You may recall that Chinese currency manipulation was a significant issue in the 2012 presidential campaign. Mitt Romney’s plan to get tough on China included a pledge to officially declare the country a currency manipulator on Day One of his presidency.
In 2012, China really did have a long-standing practice of intervening in the markets to suppress the value of the yuan. The Chinese central bank routinely bought dollars and sold yuan, causing the yuan to be worth less than it otherwise would be. This had the effect of reducing the cost of Chinese exports, boosting China’s manufacturing industries, and making it harder for American firms to compete.
Times have changed, but the American political rhetoric hasn’t. And so when President Trump acted to designate China as a currency manipulator yesterday, seven years after candidate Romney promised to do so, he was too late.

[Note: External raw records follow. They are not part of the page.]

(* ===== verification/Errno.v ===== *)
(** * Error codes (xmodules/xerrno)

    [XError] is the kernel-internal error enum, [LinuxError] the errno values
    of src/errno.h, from which the build generates the [LinuxError] enum; an
    errno is modelled by its number. *)
From S2P Require Import Prelude.
From stdpp Require Import prelude list strings.
Open Scope Z_scope.

Inductive XError :=
| AddrInUse | AlreadyExists | BadAddress | BadState | ConnectionRefused
| ConnectionReset | DirectoryNotEmpty | InvalidData | InvalidInput | Io
| IsADirectory | NoMemory | NotADirectory | NotConnected | NotFound
| PermissionDenied | ResourceBusy | StorageFull | UnexpectedEof | Unsupported
| WouldBlock | WriteZero.
#[export] Instance XError_eq_dec : EqDecision XError.
Proof. solve_decision. Defined.

(** The variants in declaration order; the first has discriminant 1. *)
Definition XError_variants : list XError :=
  [AddrInUse; AlreadyExists; BadAddress; BadState; ConnectionRefused;
   ConnectionReset; DirectoryNotEmpty; InvalidData; InvalidInput; Io;
   IsADirectory; NoMemory; NotADirectory; NotConnected; NotFound;
   PermissionDenied; ResourceBusy; StorageFull; UnexpectedEof; Unsupported;
   WouldBlock; WriteZero].

(** [XError::code]: [self as i32]. *)
Definition code (e : XError) : Z :=
  match e with
  | AddrInUse => 1 | AlreadyExists => 2 | BadAddress => 3 | BadState => 4
  | ConnectionRefused => 5 | ConnectionReset => 6 | DirectoryNotEmpty => 7
  | InvalidData => 8 | InvalidInput => 9 | Io => 10 | IsADirectory => 11
  | NoMemory => 12 | NotADirectory => 13 | NotConnected => 14 | NotFound => 15
  | PermissionDenied => 16 | ResourceBusy => 17 | StorageFull => 18
  | UnexpectedEof => 19 | Unsupported => 20 | WouldBlock => 21 | WriteZero => 22
  end.

Abbreviation variant_count := (Z.of_nat (length XError_variants)).

(** [TryFrom<i32> for XError]: the transmute reads the variant with that
    discriminant. *)
Definition try_from (value : Z) : outcome Z XError :=
  if (0 <? value) && (value <=? variant_count)
  then match XError_variants !! Z.to_nat (value - 1) with
       | Some e => Ok e
       | None => Panic
       end
  else Err value.

(** The errno values the modelled code returns (errno.h). *)
Definition EPERM : Z := 1.
Definition ENOENT : Z := 2.
Definition ESRCH : Z := 3.
Definition EINTR : Z := 4.
Definition EIO : Z := 5.
Definition E2BIG : Z := 7.
Definition ECHILD : Z := 10.
Definition EAGAIN : Z := 11.
Definition ENOMEM : Z := 12.
Definition EACCES : Z := 13.
Definition EFAULT : Z := 14.
Definition EBUSY : Z := 16.
Definition EEXIST : Z := 17.
Definition ENOTDIR : Z := 20.
Definition EISDIR : Z := 21.
Definition EINVAL : Z := 22.
Definition EFBIG : Z := 27.
Definition ENOSPC : Z := 28.
Definition ERANGE : Z := 34.
Definition ENAMETOOLONG : Z := 36.
Definition ENOSYS : Z := 38.
Definition ENOTEMPTY : Z := 39.
Definition ENOMSG : Z := 42.
Definition EIDRM : Z := 43.
Definition EADDRINUSE : Z := 98.
Definition ECONNRESET : Z := 104.
Definition ENOTCONN : Z := 107.
Definition ECONNREFUSED : Z := 111.

(** [From<XError> for LinuxError] *)
Definition linux_error (e : XError) : Z :=
  match e with
  | AddrInUse => EADDRINUSE
  | AlreadyExists => EEXIST
  | BadAddress | BadState => EFAULT
  | ConnectionRefused => ECONNREFUSED
  | ConnectionReset => ECONNRESET
  | DirectoryNotEmpty => ENOTEMPTY
  | InvalidInput | InvalidData => EINVAL
  | Io => EIO
  | IsADirectory => EISDIR
  | NoMemory => ENOMEM
  | NotADirectory => ENOTDIR
  | NotConnected => ENOTCONN
  | NotFound => ENOENT
  | PermissionDenied => EACCES
  | ResourceBusy => EBUSY
  | StorageFull => ENOSPC
  | Unsupported => ENOSYS
  | UnexpectedEof | WriteZero => EIO
  | WouldBlock => EAGAIN
  end.

Lemma try_from_code e : try_from (code e) = Ok e.
Proof. by destruct e. Qed.

(** The decoder accepts exactly the codes of variants, and never reaches an
    invalid transmute. *)
Lemma try_from_spec v :
  try_from v ≠ Panic ∧
  ((∃ e, try_from v = Ok e ∧ code e = v) ∨
   (try_from v = Err v ∧ ∀ e, code e ≠ v)).
Proof.
  unfold try_from. change (Z.of_nat (length XError_variants)) with 22.
  destruct (Z.ltb_spec 0 v), (Z.leb_spec v 22); cbn [andb].
  - assert (∃ n : nat, v = Z.of_nat n + 1 ∧ (n < 22)%nat) as (n & -> & Hn).
    { exists (Z.to_nat (v - 1)). lia. }
    replace (Z.to_nat (Z.of_nat n + 1 - 1)) with n by lia.
    do 22 (destruct n as [|n]; [cbn; eauto|]). lia.
  - split; [done|right]. split; [done|]. intros []; cbn; lia.
  - split; [done|right]. split; [done|]. intros []; cbn; lia.
  - split; [done|right]. split; [done|]. intros []; cbn; lia.
Qed.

China no longer does what it was doing in 2012. In fact, since about 2014, when China conducts market activities to manage the value of the yuan, it generally acts to push the price up, not down. That is, China doesn’t buy dollars anymore, it sells them. (Or, as the economist Brad Setser describes, it makes credible commitments to sell dollars if necessary, and those commitments serve to guide the price of the yuan and often make the actual transactions unnecessary.)
China has shifted its currency strategy because it has been trying to shift its economic strategy. In the last few years, China has (not with great success) been trying to move away from an export-based economic model toward one where the economy is driven by domestic consumer demand. A stronger yuan increases Chinese consumers’ purchasing power and therefore should increase domestic demand, which is why China has been acting over the last few years to strengthen the yuan.

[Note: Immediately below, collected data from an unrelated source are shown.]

(** bits 12..48 *)
Abbreviation PHYS_ADDR_MASK := 0x0000fffffffff000%Z.

Section la64.
Context {BF : BitFlags}.

(** [From<PTEFlags> for MappingFlags] *)
Definition mapping_from (f : Z) : Z :=
  if contains f PTE_PROT_NONE then
    PROT_NONE |+| when (contains f PTE_ALLOC_FRAME) ALLOC_FRAME
  else if negb (contains f PTE_V) then 0
  else
    when (negb (contains f PTE_NR)) READ |+| when (contains f PTE_W) WRITE |+|
    when (negb (contains f PTE_NX)) EXECUTE |+|
    when (contains f (PTE_PLVL |+| PTE_PLVH)) USER |+|
    when (negb (contains f PTE_MATL)) (if contains f PTE_MATH then UNCACHED else DEVICE) |+|
    when (contains f PTE_ALLOC_FRAME) ALLOC_FRAME.

(** [From<MappingFlags> for PTEFlags] *)
Definition pte_from (f : Z) : Z :=
  if contains f PROT_NONE then
    PTE_PROT_NONE |+| when (contains f ALLOC_FRAME) PTE_ALLOC_FRAME
  else if f =? 0 then 0
  else
    PTE_V |+| PTE_P |+| when (negb (contains f READ)) PTE_NR |+|
    when (contains f WRITE) (PTE_W |+| PTE_D) |+|
    when (negb (contains f EXECUTE)) PTE_NX |+|
    when (contains f USER) (PTE_PLVH |+| PTE_PLVL) |+|
    when (negb (contains f DEVICE)) (if contains f UNCACHED then PTE_MATH else PTE_MATL) |+|
    when (contains f ALLOC_FRAME) PTE_ALLOC_FRAME.

Definition leaf_word (f : Z) (is_huge : bool) : Z := pte_from f |+| when is_huge PTE_GH.

#[export] Instance LA64PTE : GenericPTE := {
  new_page p f h := Some (Z.lor (leaf_word f h) (Z.land p PHYS_ADDR_MASK));
  new_table p := Z.land p PHYS_ADDR_MASK;
  pte_paddr e := Z.land e PHYS_ADDR_MASK;
  pte_flags_of e := mapping_from (from_bits_truncate PTE_ALL e);
  set_paddr e p := Z.lor (Z.land e (u64_not PHYS_ADDR_MASK)) (Z.land p PHYS_ADDR_MASK);
  set_flags e f h := Some (Z.lor (Z.land e PHYS_ADDR_MASK) (leaf_word f h));
  is_unused e := e =? 0;
  is_present e := negb (e =? 0);
  pte_is_huge e := contains (from_bits_truncate PTE_ALL e) PTE_GH;
}.

Definition la_readback (f : Z) : Z := mapping_from (pte_from f).

(** *** Proofs *)

Lemma la_mapping_from_ext x y :
  (∀ i, i ∈ [0; 2; 3; 4; 5; 8; 9; 10; 61; 62] → Z.testbit x i = Z.testbit y i) →
  mapping_from x = mapping_from y.
Proof.
  intros H. unfold mapping_from. rewrite !contains_union. test_bits.
  rewrite (H 0), (H 2), (H 3), (H 4), (H 5), (H 8), (H 9), (H 10), (H 61), (H 62)
    by set_solver. done.
Qed.
Lemma la_paddr_field p : p mod 4096 = 0 → 0 ≤ p < 2 ^ 48 → Z.land p PHYS_ADDR_MASK = p.
Proof.
  intros Hp Hb. apply Z.bits_inj_iff. intros i. rewrite Z.land_spec, (testbit_mask 12 48) by lia.
  destruct (Z.ltb_spec i 12).
  - rewrite (testbit_aligned p 12 i) by (done || lia). done.
  - destruct (Z.ltb_spec i 48); [|rewrite (testbit_small p 48 i) by (done || lia); done].
    split_zbool; rewrite ?andb_true_r; try done; lia.
Qed.
Lemma word_out fl q i :
  i < 12 ∨ 48 ≤ i → Z.testbit (Z.lor fl (Z.land q PHYS_ADDR_MASK)) i = Z.testbit fl i.
Proof. intros Hi. apply (field_out 12 48); [lia|done|lia]. Qed.

Lemma la_word_leaf fl q h :
  (∀ i, 12 ≤ i < 48 → Z.testbit fl i = false) →
  intersects fl (PTE_V |+| PTE_PROT_NONE) = true →
  (h = true → contains fl PTE_GH = true) →
  pte_leaf (Z.lor fl (Z.land q PHYS_ADDR_MASK)) (Z.land q PHYS_ADDR_MASK) (mapping_from fl) h.
Proof.
  intros Hfl Hv Hh. revert Hv Hh. flag_bits. intros Hv Hh. unfold pte_leaf. cbn.
  assert (Z.lor fl (Z.land q PHYS_ADDR_MASK) ≠ 0) as Hne.
  { intros H0. pose proof (word_out fl q 0 ltac:(lia)) as E0.
    pose proof (word_out fl q 10 ltac:(lia)) as E10.
    rewrite H0, Z.bits_0 in E0, E10. by rewrite <- E0, <- E10 in Hv. }
  split_and!.
  - apply (field_get 12 48); [lia|done..].
  - apply la_mapping_from_ext. intros i Hi. rewrite testbit_truncate. set_unfold.
    by destruct_or!; subst; rewrite word_out by lia; eval_bits; rewrite ?andb_true_r.
  - by apply Z.eqb_neq.
  - by rewrite (proj2 (Z.eqb_neq _ _) Hne).
  - intros ?. flag_bits. rewrite word_out by lia. rewrite andb_true_r. auto.
Qed.

Lemma leaf_word_field f h i : 12 ≤ i < 48 → Z.testbit (leaf_word f h) i = false.
Proof.
  intros Hi.
  assert (∀ c, 0 ≤ c < 2 ^ 12 → Z.testbit c i = false) as Hc
    by (intros c Hc; apply (testbit_small c 12); [done|lia]).
  assert (Z.testbit PTE_NR i = false) as HNR by (apply (Z.pow2_bits_false 61); lia).
  assert (Z.testbit PTE_NX i = false) as HNX by (apply (Z.pow2_bits_false 62); lia).
  unfold leaf_word, pte_from. rewrite testbit_union, testbit_when, (Hc PTE_GH) by done.
  rewrite andb_false_r, orb_false_r.
  destruct (contains f PROT_NONE); [|destruct (f =? 0); [by apply Hc|]];
    autorewrite with flags; rewrite ?HNR, ?HNX, !Hc by (by repeat case_match);
    by rewrite ?andb_false_r.
Qed.
Lemma leaf_word_mapping f h : mapping_from (leaf_word f h) = la_readback f.
Proof.
  apply la_mapping_from_ext. intros i Hi. unfold leaf_word.
  rewrite testbit_union, testbit_when. set_unfold.
  by destruct_or!; subst; eval_bits; rewrite ?andb_false_r, ?orb_false_r.
Qed.

Context {CFG : Config}.

Lemma leaf_word_present f h :
  leaf_flags f → intersects (leaf_word f h) (PTE_V |+| PTE_PROT_NONE) = true.
Proof.
  intros Hf. unfold leaf_word, pte_from. rewrite (leaf_flags_nonzero f Hf).
  destruct (contains f PROT_NONE); flag_bits; by rewrite ?orb_true_r.
Qed.
Lemma leaf_word_huge f : contains (leaf_word f true) PTE_GH = true.
Proof. unfold leaf_word. flag_bits. apply orb_true_r. Qed.

Lemma la_entry_leaf f h q :
  leaf_flags f →
  pte_leaf (Z.lor (leaf_word f h) (Z.land q PHYS_ADDR_MASK)) (Z.land q PHYS_ADDR_MASK)
    (la_readback f) h.
Proof.
  intros Hf. rewrite <- (leaf_word_mapping f h). apply la_word_leaf.
  - apply leaf_word_field.
  - by apply leaf_word_present.
  - intros ->. apply leaf_word_huge.
Qed.
Lemma la_new_page_leaf p f h :
  p mod 4096 = 0 → 0 ≤ p < 2 ^ 48 → leaf_flags f →
  ∃ e, new_page p f h = Some e ∧ pte_leaf e p (la_readback f) h.
Proof.
  intros Hp Hb Hf. eexists. split; [reflexivity|].
  rewrite <- (la_paddr_field p) at 2 by done. by apply la_entry_leaf.
Qed.
Lemma la_new_table_table p :
  p mod 4096 = 0 → 0 < p < 2 ^ 48 → pte_table (new_table p) p.
Proof.
  intros Hp Hb. assert (new_table p = p) as -> by (cbn; apply la_paddr_field; [done|lia]).
  unfold pte_table. cbn. rewrite (proj2 (Z.eqb_neq p 0)) by lia. split_and!; try done.
  - apply la_paddr_field; [done|lia].
  - lia.
  - flag_bits. by rewrite (testbit_aligned p 12 6).
Qed.
Lemma la_set_flags_leaf e p f f' h :
  pte_leaf e p f h → leaf_flags f' →
  ∃ e', set_flags e f' h = Some e' ∧ pte_leaf e' p (la_readback f') h.
Proof.
  intros (<- & _) Hf. eexists. split; [reflexivity|].
  rewrite Z.lor_comm. by apply la_entry_leaf.
Qed.
Lemma la_set_paddr_leaf e p p' f h :
  pte_leaf e p f h → leaf_flags f → p' mod 4096 = 0 → 0 ≤ p' < 2 ^ 48 →
  pte_leaf (set_paddr e p') p' f h.
Proof.
  intros (_ & <- & _ & _ & Hh) Hf Hp Hb. cbn in *.
  assert (∀ i, 0 ≤ i < 12 ∨ 48 ≤ i < 64 →
    Z.testbit (Z.land e (u64_not PHYS_ADDR_MASK)) i = Z.testbit e i) as Hout.
  { intros i Hi. rewrite Z.land_spec, testbit_u64_not, (testbit_mask 12 48) by (done || lia).
    split_zbool; rewrite ?andb_true_r; try done; lia. }
  replace (mapping_from (from_bits_truncate PTE_ALL e))
    with (mapping_from (Z.land e (u64_not PHYS_ADDR_MASK))) in *.
  - rewrite <- (la_paddr_field p') at 2 by done. apply la_word_leaf.
    + intros i Hi. rewrite Z.land_spec, testbit_u64_not, (testbit_mask 12 48) by (done || lia).
      split_zbool; rewrite ?andb_false_r; try done; lia.
    + apply leaf_flags_nonzero in Hf. revert Hf. unfold mapping_from. flag_bits.
      destruct (Z.testbit _ 10); [by rewrite orb_true_r|].
      by destruct (Z.testbit _ 0).
    + intros ?. revert Hh. flag_bits. rewrite !Hout, !andb_true_r by lia. auto.
  - apply la_mapping_from_ext. intros i Hi. rewrite testbit_truncate. set_unfold.
    by destruct_or!; subst; rewrite Hout by lia; eval_bits; rewrite ?andb_true_r.
Qed.

Lemma la_readback_bits f :
  leaf_flags f →
  la_readback f =
    if Z.testbit f 7 then Z.lor 128 (when (Z.testbit f 6) 64)
    else Z.lor (Z.lor (Z.lor (Z.lor (Z.lor (when (Z.testbit f 0) 1) (when (Z.testbit f 1) 2))
      (when (Z.testbit f 2) 4)) (when (Z.testbit f 3) 8))
      (if Z.testbit f 4 then 16 else when (Z.testbit f 5) 32)) (when (Z.testbit f 6) 64).
Proof.
  intros Hf. unfold la_readback, pte_from. rewrite (leaf_flags_nonzero f Hf). test_bits.
  unfold mapping_from.
  destruct (Z.testbit f 7); [flag_bits; rewrite flag_union_spec; by destruct (Z.testbit f 6)|].
  destruct (Z.testbit f 0), (Z.testbit f 1), (Z.testbit f 2), (Z.testbit f 3), (Z.testbit f 4),
    (Z.testbit f 5), (Z.testbit f 6); rewrite !contains_spec, !flag_union_spec; vm_compute; done.
Qed.
Lemma leaf_flags_la f g :
  Z.testbit f 7 = Z.testbit g 7 →
  (Z.testbit f 7 = false → Z.testbit f 0 = Z.testbit g 0 ∧ Z.testbit f 1 = Z.testbit g 1 ∧
     Z.testbit f 2 = Z.testbit g 2) →
  leaf_flags f → leaf_flags g.
Proof.
  unfold leaf_flags. flag_bits. intros H7 H. rewrite <- H7.
  destruct (Z.testbit f 7); [naive_solver|]. by destruct H as (-> & -> & ->).
Qed.
Lemma la_readback_testbits f k :
  leaf_flags f → k ∈ [0; 1; 2; 3; 6] →
  Z.testbit (la_readback f) k = Z.testbit f k && (negb (Z.testbit f 7) || (k =? 6)).
Proof.
  intros Hf Hk. rewrite la_readback_bits by done.
  destruct (Z.testbit f 7), (Z.testbit f 4); set_unfold; destruct_or!; subst;
    rewrite !Z.lor_spec, !testbit_when; eval_bits; cbn;
    rewrite ?andb_true_r, ?andb_false_r, ?orb_false_r; done.
Qed.
Lemma la_readback_testbit7 f :
  leaf_flags f → Z.testbit (la_readback f) 7 = Z.testbit f 7.
Proof.
  intros Hf. rewrite la_readback_bits by done.
  destruct (Z.testbit f 7), (Z.testbit f 4); rewrite !Z.lor_spec, !testbit_when; eval_bits; cbn;
    rewrite ?andb_false_r; done.
Qed.
Lemma la_readback_ok f :
  leaf_flags f → leaf_flags (la_readback f) ∧ la_readback (la_readback f) = la_readback f.
Proof.
  intros Hf. assert (leaf_flags (la_readback f)) as Hf'.
  { apply (leaf_flags_la f); [| |done].
    - by rewrite la_readback_testbit7.
    - intros H7. rewrite !la_readback_testbits, H7 by (done || set_solver).
      cbn. by rewrite !andb_true_r. }
  split; [done|]. rewrite (la_readback_bits _ Hf'), (la_readback_bits f Hf).
  destruct (Z.testbit f 7), (Z.testbit f 0), (Z.testbit f 1), (Z.testbit f 2), (Z.testbit f 3),
    (Z.testbit f 4), (Z.testbit f 5), (Z.testbit f 6); vm_compute; done.
Qed.

Definition LA64PTE_laws : PteLaws.
Proof.
  refine {| pte_pa_bits := 48; pte_readback := la_readback;
            new_page_leaf := la_new_page_leaf; new_table_table := la_new_table_table;
            set_paddr_leaf := la_set_paddr_leaf; set_flags_leaf := la_set_flags_leaf;
            pte_readback_ok := la_readback_ok |}.
  - done.
  - intros e. apply Z.eqb_eq.
  - done.
  - done.
  - intros f Hf. test_bits. rewrite la_readback_testbits by (done || set_solver).
    cbn. by rewrite orb_true_r, andb_true_r.
  - intros f Hf. test_bits. by apply la_readback_testbit7.
  - intros f k Hf Hk. destruct_or!; subst; test_bits;
      rewrite la_readback_testbits by (done || set_solver); cbn; by rewrite orb_false_r.
Defined.
End la64.
End La64.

Of course, you could say pushing the price of the yuan up is manipulation, just as much as pushing it down would be. But the direction matters, because currency values are one of the few policy areas where China and the U.S. are in alignment, even if we don’t admit it. We want a strong yuan because it tends to reduce the trade deficit and make American exporters more competitive. Why would we punish China for manipulating its currency in the direction we wanted it to go?
We wouldn’t, and Trump didn’t. Hilariously, the “currency manipulator” designation is aimed at China’s failure to manipulate its currency as we wanted. The yuan didn’t fall on Monday because China pushed it down; it fell because China failed to keep pushing it up. That action — allowing the currency to float away from where we liked it — may have been contrary to U.S. interests, but it’s the opposite of currency manipulation.
A major reason global financial markets have stabilized today, after yesterday’s tumble, is that the yuan stabilized. After allowing the drop below seven per dollar, China’s central bank set the “fixing” for the yuan (the target for how much it should be worth, compared to dollars) at a level indicating that they weren’t going to allow much more of a fall. As of this writing, it is 7.03 yuan to the dollar — not exactly a nosedive — and because of this, worries have eased for now about a radical shift in currency values that could upend global trade flows.
It makes sense that China would hesitate, because while letting the yuan weaken is a way to cause the Dow to fall and show Trump that China can hit back where it hurts, a weaker yuan undermines China’s domestic economic goals. It’s a mirror image of the problem with Trump’s own trade war strategy — China’s actions that cause economic pain here cause pain over there, too.
“It’s like giving a hemophiliac blood thinners — you just killed the patient because you gave them the opposite of what they need,” says Patrick Chovanec, a China expert at Silvercrest Asset Management and former professor at Tsinghua University in Beijing. He notes China has the opposite problems from what you would expect in the stereotypical economically troubled country — too much saving, too many exports, not enough consumer spending — and so the sort of devaluation that might have helped, say, Greece in 2009 would only make China’s current situation worse.
This is a tragic aspect of the economic dispute between the U.S. and China. There are several areas where we have genuinely misaligned interests, such as the handling of American intellectual property, Chinese market access for U.S. firms, and national security concerns. Trade and currency balances are one area where we should be able to see eye to eye: We want China to rebalance away from exports; so, at least in theory, does China. Conceivably, we could find common ground in this area that would help smooth over other disputes. Instead, China has failed to engineer the rebalancing it wants, and we have backed them into a corner where they may feel compelled to hit us with a tool that will only make that rebalancing harder.